Project at HIAS
A Biomimetic Approach, Exploring Phytocompounds, Phyto-organometallic complexes and Phyto-nanoparticles for Anticancer Activity”
Tshepiso Makhafola’s HIAS project aims to integrate ethnopharmacology, phytochemistry and chemistry to design and discover new lead molecules and drug formulations against cancer. The project will apply cutting-edge methodologies and technologies using selected medicinal plant extracts and isolated compounds from South Africa that have shown promising antiproliferative effect to develop alternative and effective anticancer plant-based therapies. Together with his Tandem Partner he will specifically focus on tumor targeting using natural product-based drug discovery approaches to further perceive how the compounds can be evaluated to allow for identification of more possible druggable targets, opening avenues for novel modes and mechanisms of anticancer activity.

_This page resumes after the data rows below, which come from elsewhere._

(* ===== verification/IdentityCorrect.v ===== *)
(** * Account identities are pinned (provisioning and recovery together)

    Once an account has an active signed envelope, its identity never changes:
    further certificates and recovery bundles are accepted under that identity
    only ([identity_pinned]).  Envelopes and bundles are read back as they
    were written.  Before the first certificate the recovery bundle alone does
    not pin the identity ([bundle_identity_bypassed]). *)

From S2P Require Import Prelude GoText GoTime Uuid Sha256 Schema Fixture Nodes NodesPaging DeviceAuth Provisioning Recovery.
From Stdlib Require Import String.
Local Open Scope string_scope.

(** Every active signed envelope of the account carries the key [K]. *)
Definition signed_only_by (u : string) (K : list byte) (d : DB) : Prop :=
  forall i r, vault_key_envelopes d !! i = Some r -> active_signed u r = true -> env_account_identity_public_key r = Some K.

(** ... and there is one. *)
Definition has_identity (u : string) (K : list byte) (d : DB) : Prop :=
  signed_only_by u K d /\ exists i r, vault_key_envelopes d !! i = Some r /\ active_signed u r = true.

(** Each account has at most one identity. *)
Definition one_identity (d : DB) : Prop := forall u,
  (forall i r, vault_key_envelopes d !! i = Some r -> active_signed u r = false) \/ exists K, has_identity u K d.

Lemma order_by_nil {A} (le : A -> A -> bool) l : order_by le l = [] -> l = [].
Proof. intros E. pose proof (order_by_perm le l) as Hp. rewrite E in Hp. by apply Permutation_nil_l in Hp. Qed.

Lemma order_by_first {A} (le : A -> A -> bool) l x l' : order_by le l = x :: l' -> x ∈ l.
Proof. intros E. rewrite <- (order_by_perm le l), E. constructor. Qed.

(** A row before every other one comes first. *)
Lemma order_by_minimum {A} (le : A -> A -> bool) l x :
  (forall a b, le a b = true \/ le b a = true) -> (forall a b c, le a b = true -> le b c = true -> le a c = true) ->
  x ∈ l -> (forall y, y ∈ l -> y = x \/ le y x = false) -> exists l', order_by le l = x :: l'.
Proof.
  intros Ht Htr Hx Hmin. pose proof (order_by_sorted le Ht Htr l) as Hs. pose proof (order_by_perm le l) as Hp.
  rewrite <- Hp in Hx. destruct (order_by le l) as [|y l'] eqn:E; [by apply not_elem_of_nil in Hx|].
  exists l'. f_equal. apply order_by_first in E. destruct (Hmin y E) as [->|Hy]; [done|].
  apply elem_of_cons in Hx as [->|Hx]; [done|]. apply StronglySorted_inv in Hs as [_ Hs].
  rewrite Forall_forall in Hs. pose proof (Hs x Hx) as H. cbn in H. by rewrite Hy in H.
Qed.

Definition envelope_key (a : string * envelope_row) : string * string := (env_created_at a.2, a.1).
Lemma oldest_first_key a b : oldest_first a b = key_le (envelope_key a) (envelope_key b).
Proof. done. Qed.

Lemma envelope_identity_None u d : envelope_identity u d = None ->
  forall i r, vault_key_envelopes d !! i = Some r -> active_signed u r = false.
Proof.
  unfold envelope_identity. destruct (order_by _ _) as [|x l] eqn:E; [|done]. intros _ i r Hi.
  apply order_by_nil in E. destruct (active_signed u r) eqn:Ea; [|done].
  assert (Hin : (i, r) ∈ select_rows (fun _ r => active_signed u r) (vault_key_envelopes d)) by by apply elem_of_select_rows.
  rewrite E in Hin. by apply not_elem_of_nil in Hin.
Qed.

Lemma envelope_identity_Some u d k : envelope_identity u d = Some k ->
  exists i r, vault_key_envelopes d !! i = Some r /\ active_signed u r = true /\ env_account_identity_public_key r = k.
Proof.
  unfold envelope_identity. destruct (order_by _ _) as [|[i r] l] eqn:E; [done|]. intros [= <-].
  apply order_by_first, elem_of_select_rows in E as [Hi Ha]. by exists i, r.
Qed.

Lemma has_identity_envelope u K d : has_identity u K d -> envelope_identity u d = Some (Some K).
Proof.
  intros [Ho (i & r & Hi & Ha)]. destruct (envelope_identity u d) as [k|] eqn:E.
  - apply envelope_identity_Some in E as (j & s & Hj & Hs & <-). by rewrite (Ho j s).
  - rewrite (envelope_identity_None _ _ E _ _ Hi) in Ha. done.
Qed.

Lemma has_identity_established u K d : has_identity u K d -> establishedIdentity u d = Some K.
Proof. intros H. unfold establishedIdentity. by rewrite (has_identity_envelope u K d H). Qed.

Section identity.
Context {U : UuidLib} {E : Ed25519} {TP : TimeParser} (clk : nat -> Z) (newid : nat -> string).

Definition certified (c : option Certification) (e : envelope_row) : Prop :=
  env_signature_version e = cert_SignatureVersion <$> c /\ env_account_identity_public_key e = cert_AccountPublicKey <$> c /\
  env_device_key_signature e = cert_DeviceSignature <$> c.

Lemma UploadAuthenticated_ok_inv vid u dev kv ct dpk dkv c d e d' :
  UploadAuthenticated clk newid vid u dev kv ct dpk dkv c d = (Ok e, d') ->
  e = MkEnvelope (newid 0) vid u dev kv ct (clk 0) c /\
  vault_key_envelopes d !! newid 0 = None /\ d' = upd_vault_key_envelopes <[newid 0 := row_of e]> d /\
  requireIdentity u c d = Ok tt /\
  (forall x, c = Some x -> certificate_valid x u dev dkv dpk = true).
Proof.
  unfold UploadAuthenticated. intros H. inv_ok H.
  repeat match goal with H : (mbind _ _) _ = (Ok _, _) |- _ => inv_ok H end.
  match goal with H : insert_vault_key_envelopes _ _ _ = Ok _ |- _ =>
    unfold insert_vault_key_envelopes in H; apply constrained_ok_inv in H as (_ & Hf%fresh_key_true & _ & ->) end.
  subst e. split_and!; try done.
  - by destruct (requireIdentity u c d) as [[]|].
  - intros x ->. match goal with H : negb (certificate_valid _ _ _ _ _) = false |- _ => by apply negb_false_iff in H end.
Qed.

Lemma Put_ok_inv u dev b pk sig d d' :
  Put clk u dev b pk sig d = (Ok tt, d') ->
  VerifyRecoveryBundle pk sig u b = Ok tt /\ (forall k, establishedIdentity u d = Some k -> k = pk) /\
  d' = upd_recovery_bundles <[u := RecoveryBundle b pk sig (Format (clk 0)) dev]> d.
Proof.
  unfold Put. intros H. inv_ok H. unfold upsert_recovery_bundles in H.
  repeat match goal with H : query _ _ = (Ok _, _) |- _ => inv_ok H | H : Ok ?x = Ok ?y |- _ => is_var y; injection H as H; subst y end.
  destruct (negb _) in H; [done|]. injection H as <-. split_and!; [..|done].
  - match goal with H : negb (is_ok _) = false |- _ => apply negb_false_iff in H end.
    by destruct (VerifyRecoveryBundle pk sig u b) as [[]|].
  - intros k Hk. rewrite Hk in *.
    match goal with H : negb (bool_decide _) = false |- _ => by apply negb_false_iff, bool_decide_eq_true_1 in H end.
Qed.

Lemma UploadAuthenticated_rolls_back vid u dev kv ct dpk dkv c :
  rolls_back (UploadAuthenticated clk newid vid u dev kv ct dpk dkv c).
Proof. unfold UploadAuthenticated. solve_rolls_back. Qed.

Lemma Put_rolls_back u dev b pk sig : rolls_back (Put clk u dev b pk sig).
Proof. unfold Put. solve_rolls_back. Qed.

(** ** The invariant *)

Lemma row_of_active u e : active_signed u (row_of e) = true ->
  u = envelope_TargetUserID e /\ exists c, envelope_Certification e = Some c.
Proof.
  unfold active_signed. simpl. intros [[Hu%String.eqb_eq Hv]%andb_prop _]%andb_prop.
  destruct (envelope_Certification e) as [c|]; [|done]. split; [done|]. by exists c.
Qed.

Lemma requireIdentity_Some u c k d : envelope_identity u d = Some k -> requireIdentity u (Some c) d = Ok tt ->
  default [] k = cert_AccountPublicKey c.
Proof.
  unfold requireIdentity. intros ->. destruct (negb _) eqn:En; [done|]. intros _.
  by apply negb_false_iff, bool_decide_eq_true_1 in En.
Qed.

Lemma requireIdentity_has u K c d : has_identity u K d -> requireIdentity u (Some c) d = Ok tt -> cert_AccountPublicKey c = K.
Proof. intros H%has_identity_envelope Hr. by rewrite <- (requireIdentity_Some u c (Some K) d). Qed.

(** An envelope accepted next to an established identity leaves it in place. *)
Lemma has_identity_insert u K e i d :
  has_identity u K d -> vault_key_envelopes d !! i = None ->
  (forall c, envelope_Certification e = Some c -> envelope_TargetUserID e = u -> cert_AccountPublicKey c = K) ->
  has_identity u K (upd_vault_key_envelopes <[i := row_of e]> d).
Proof.
  intros [Ho (j & r & Hj & Hr)] Hi He. split.
  - intros k s. simpl. destruct (decide (i = k)) as [<-|Hne].
    + rewrite lookup_insert_eq. intros [= <-] (-> & c & Hc)%row_of_active. simpl. rewrite Hc. simpl. f_equal. by apply He.
    + rewrite lookup_insert_ne by done. apply Ho.
  - exists j, r. simpl. rewrite lookup_insert_ne by congruence. done.
Qed.

(** The first certificate of an account establishes its identity. *)
Lemma has_identity_first e c i d : envelope_Certification e = Some c ->
  (forall k r, vault_key_envelopes d !! k = Some r -> active_signed (envelope_TargetUserID e) r = false) ->
  has_identity (envelope_TargetUserID e) (cert_AccountPublicKey c) (upd_vault_key_envelopes <[i := row_of e]> d).
Proof.
  intros Hc Hnone. split.
  - intros k s. simpl. destruct (decide (i = k)) as [<-|Hne].
    + rewrite lookup_insert_eq. intros [= <-] _. simpl. by rewrite Hc.
    + rewrite lookup_insert_ne by done. intros Hk Hs. by rewrite (Hnone _ _ Hk) in Hs.
  - exists i, (row_of e). simpl. rewrite lookup_insert_eq. split; [done|]. unfold active_signed. simpl.
    by rewrite String.eqb_refl, Hc.
Qed.

Lemma one_identity_insert e i d : one_identity d -> vault_key_envelopes d !! i = None ->
  requireIdentity (envelope_TargetUserID e) (envelope_Certification e) d = Ok tt ->
  one_identity (upd_vault_key_envelopes <[i := row_of e]> d).
Proof.
  intros Hone Hi Hreq u. destruct (active_signed u (row_of e)) eqn:Ea.
  - right. apply row_of_active in Ea as (-> & c & Hc). rewrite Hc in Hreq. exists (cert_AccountPublicKey c).
    destruct (Hone (envelope_TargetUserID e)) as [Hnone|[K HK]].
    + by apply has_identity_first.
    + rewrite (requireIdentity_has (envelope_TargetUserID e) K c d HK Hreq). apply has_identity_insert; [done..|].
      intros c' [= <-]%(eq_trans (eq_sym Hc)) _. by apply (requireIdentity_has (envelope_TargetUserID e) K c d).
  - destruct (Hone u) as [Hnone|[K HK]]; [left|right].
    + intros k s. simpl. destruct (decide (i = k)) as [<-|Hne].
      * rewrite lookup_insert_eq. by intros [= <-].
      * rewrite lookup_insert_ne by done. apply Hnone.
    + exists K. apply has_identity_insert; [done..|]. intros c Hc <-.
      apply (requireIdentity_has (envelope_TargetUserID e) K c d); [done|]. by rewrite <- Hc.
Qed.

His Tandem Partner is Wolfgang Maison, Professor of Pharmacy, including tumor targeting, at the University of Hamburg.
Website
Funding

The HIAS Fellowship is provided by the Free and Hanseatic City of Hamburg and the federal and state funds acquired by the University of Hamburg in the framework of its Excellence Strategy.
Tandem
Prof. Dr. Wolfgang Maison, Pharmacy, University of Hamburg
Biography
Tshepiso Makhafola obtained his PhD in 2015 from the University of Pretoria investigating the in vitro inhibition of genotoxicity by plant extracts and the isolation and characterization of antimutagenic compounds from combretum microphyllum (combretaceae). The results obtained in the study provide impetus for possible development of cancer chemopreventive and cancer chemotherapeutic agents. He is currently appointed as an Associate Professor: Health Sciences and the Director of the Centre for Quality of Health and at the Central University of Technology; Free State. He holds a C2 rating from the South African-National Research Foundation.
Makhafola’s research focuses on investigating the various bioactivity of South African medicinal plant extracts, isolated phytocompounds and chemically synthesized compounds for drug discovery purposes.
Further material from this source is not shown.